The Portage Park Bungalow Historic District is located in the north central portion of the Portage Park community area, on the northwest side of Chicago. Brick Chicago bungalows form the bulk of the district, accounting for 189 of the 225 total structures. The primary era of development in the district was between 1920 and 1930, with 1923 and 1924 being the peak building years.

The area now known as Portage Park formally became part of Chicago when Jefferson Township was annexed in 1889. Even at this time, Portage Park was mostly farm and prairie land with a few settlements, its residents primarily of German, English, and Swedish descent.

By the 1920s, with expanded transportation lines and construction of Portage Park and Portage Park Elementary School, residential, industrial, and commercial construction in the area quickly increased, particularly in the vicinity of the park, where the Portage Park Bungalow Historic District is located.

In 1920, the overall population was predominantly Lutheran or Catholic, and white, foreign-born residents comprised 26% of the Portage Park population.
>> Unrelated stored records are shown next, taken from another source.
Lemma printing_keeps_log f buf s s' : backend_file f buf s = Ok s' -> log (kern s') = log (kern s).
Proof.
  unfold backend_file. set (Rl := fun s s' : stdio K => log (kern s') = log (kern s)).
  assert (PreOrder Rl) as HR by (split; [done|intros s1 s2 s3 E1 E2; unfold Rl in *; congruence]).
  assert (steps (E := Empty_set) Rl (fwrite (K := K) buf 1 (Z.of_nat (List.length buf)) f)) as Hs.
  { assert (forall g, steps (E := Empty_set) Rl (rd_file (K := K) g)) as Hrd.
    { intros g. unfold rd_file. apply steps_bind; [apply _|by apply steps_get, _|]. intros t. by apply steps_deref, _. }
    assert (forall g y, steps (E := Empty_set) Rl (wr_file (K := K) g y)) as Hwr.
    { intros g y t. unfold wr_file, mbind, st_bind, get_, deref. by destruct (files t !! g). }
    unfold fwrite. apply steps_bind; [apply _|apply Hrd|]. intros x. destruct (fd x <? 0); [done|]. cbn [Z.eqb].
    apply steps_iter; [apply _|]. intros pos. unfold fwrite_turn. destruct (_ <=? _); [by apply steps_ret, _|].
    apply steps_bind; [apply _|apply Hrd|]. intros y. apply steps_bind; [apply _|by apply steps_lift, _|]. intros data.
    apply steps_bind; [apply _| |].
    { intros t. unfold call. destruct (sys_write _ _ _ _ _) as [res k] eqn:E. apply (kl_write Hk _ _ _ _ _ _ _ E). }
    intros res. unfold fadvance, read_failed. destruct (0 <? res).
    - apply steps_bind; [apply _|apply Hwr|]. intros _. by apply steps_ret, _.
    - apply steps_bind; [apply _| |].
      + destruct (res <? 0); [apply steps_bind; [apply _|apply Hwr|]; intros []; done|apply Hwr].
      + intros _. by apply steps_ret, _. }
  specialize (Hs s). destruct (fwrite _ _ _ _ s) as [n t|e t|x]; [|destruct e|done]. intros [= <-]. exact Hs.
Qed.

Lemma eprintf_keeps_log fmt args s s' : eprintf (K := K) fmt args s = Val () s' -> log (kern s') = log (kern s).
Proof.
  unfold eprintf, vfprintf, mbind, st_bind. destruct (printf_internal _ _ _ _) as [[r t]|x] eqn:E; [|done].
  intros [= <-].
  destruct (printf_sim (backend_file stderr) (backend_file stderr)
    (fun _ s1 s2 => s1 = s2 /\ log (kern s1) = log (kern s)) (fun _ => False))
    with (fmt := fmt) (args := args) (w1 := s) (w2 := s) (r := r) (w1' := t) as [(t'&_&_&Hl)|[_ []]]; try done.
  intros n s1 s2 b s1' _ [<- Hl] Eb. left. exists s1'. split; [exact Eb|].
  split; [done|]. by rewrite (printing_keeps_log _ _ _ _ Eb).
Qed.

Lemma respond_in_turn buf ret flags c r c' : c0_ok c -> c0_fs_respond buf ret flags c = Val r c' ->
  c0_ok c' /\ c_h c' = -1.
Proof.
  intros Hc. unfold c0_fs_respond, io, zoom, call, mbind, st_bind, gets. cbn.
  destruct (sys_fs_respond _ _ _ _ _) as [res k] eqn:E. cbn. intros [= <- <-]. split; [|done].
  unfold c0_ok in *. cbn. rewrite (kl_respond Hk _ _ _ _ _ _ _ E). unfold held in *.
  destruct (0 <=? c_h c); [|done]. rewrite (in_turn_app _ _ _ _ Hc). cbn. by rewrite Z.eqb_refl.
Qed.

Lemma wait_in_turn len c r c' : c0_ok c -> c0_fs_wait len c = Val r c' -> c0_ok c'.
Proof.
  intros Hc E. unfold c0_fs_wait in E. apply bind_val in E as (h&c1&E1&E). injection E1 as <- <-.
  apply bind_val in E as ([]&c1&E1&E).
  assert (c0_ok c1 /\ held (c_h c1) = None) as [Hc1 Hh].
  { destruct (Z.eqb_spec (c_h c) (-1)) as [Hh|_]; [injection E1 as <-; by rewrite Hh|].
    apply bind_val in E1 as ([]&c2&E2&E1). apply bind_val in E1 as (r2&c3&E3&E1). injection E1 as <-.
    unfold io, zoom in E2. destruct (eprintf _ _ (c_io c)) as [[] s2|e s2|x] eqn:Ee; [|destruct e|done].
    injection E2 as <-. apply eprintf_keeps_log in Ee.
    assert (c0_ok (mkC0 s2 (c_h c))) as Hc2 by (unfold c0_ok in *; cbn [c_io c_h]; by rewrite Ee).
    destruct (respond_in_turn _ _ _ _ _ _ Hc2 E3) as [? ->]. done. }
  apply bind_val in E as ([h req]&c2&E2&E). unfold io, zoom, call in E2.
  destruct (sys_fs_wait len (kern (c_io c1))) as [[h' req'] k] eqn:Ew. injection E2 as <- <- <-.
  apply bind_val in E as ([]&c3&E3&E). injection E3 as <-. injection E as _ <-.
  unfold c0_ok in *. cbn. rewrite (kl_wait Hk _ _ _ _ _ Ew). rewrite Hh in Hc1. unfold held in *.
  destruct (0 <=? h'); [|done]. by rewrite (in_turn_app _ _ _ _ Hc1).
Qed.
In the next ten years, the German, Polish, and Italian populations increased significantly, while the Scandinavian population decreased. District residents worked predominantly in blue-collar positions, with the majority working in building trades (carpenter, plasterer, bricklayer, etc), industry (toolmaker, laborer, tinner, repairman, etc), or other service positions (plumber, janitor, butcher, etc). Roughly 10% of the residents worked in “professional” sectors – as executives, bankers, engineers, superintendents, and even one dairy manager. Most bungalows in the district cost between $5,000 and $6,500, which would have been a manageable sum for working class families moving to Portage Park. Population in Portage Park rose drastically between 1920 and 1930, from 24,439 residents to 64,203.

Today, Portage Park continues to remain a stable residential community. Residents in the district have an appreciation of and pride in their neighborhood’s history, diverse population, and cohesive architecture. That the district’s bungalows maintain such high levels of historic and architectural integrity demonstrates the attention and care Portage Park residents give their homes.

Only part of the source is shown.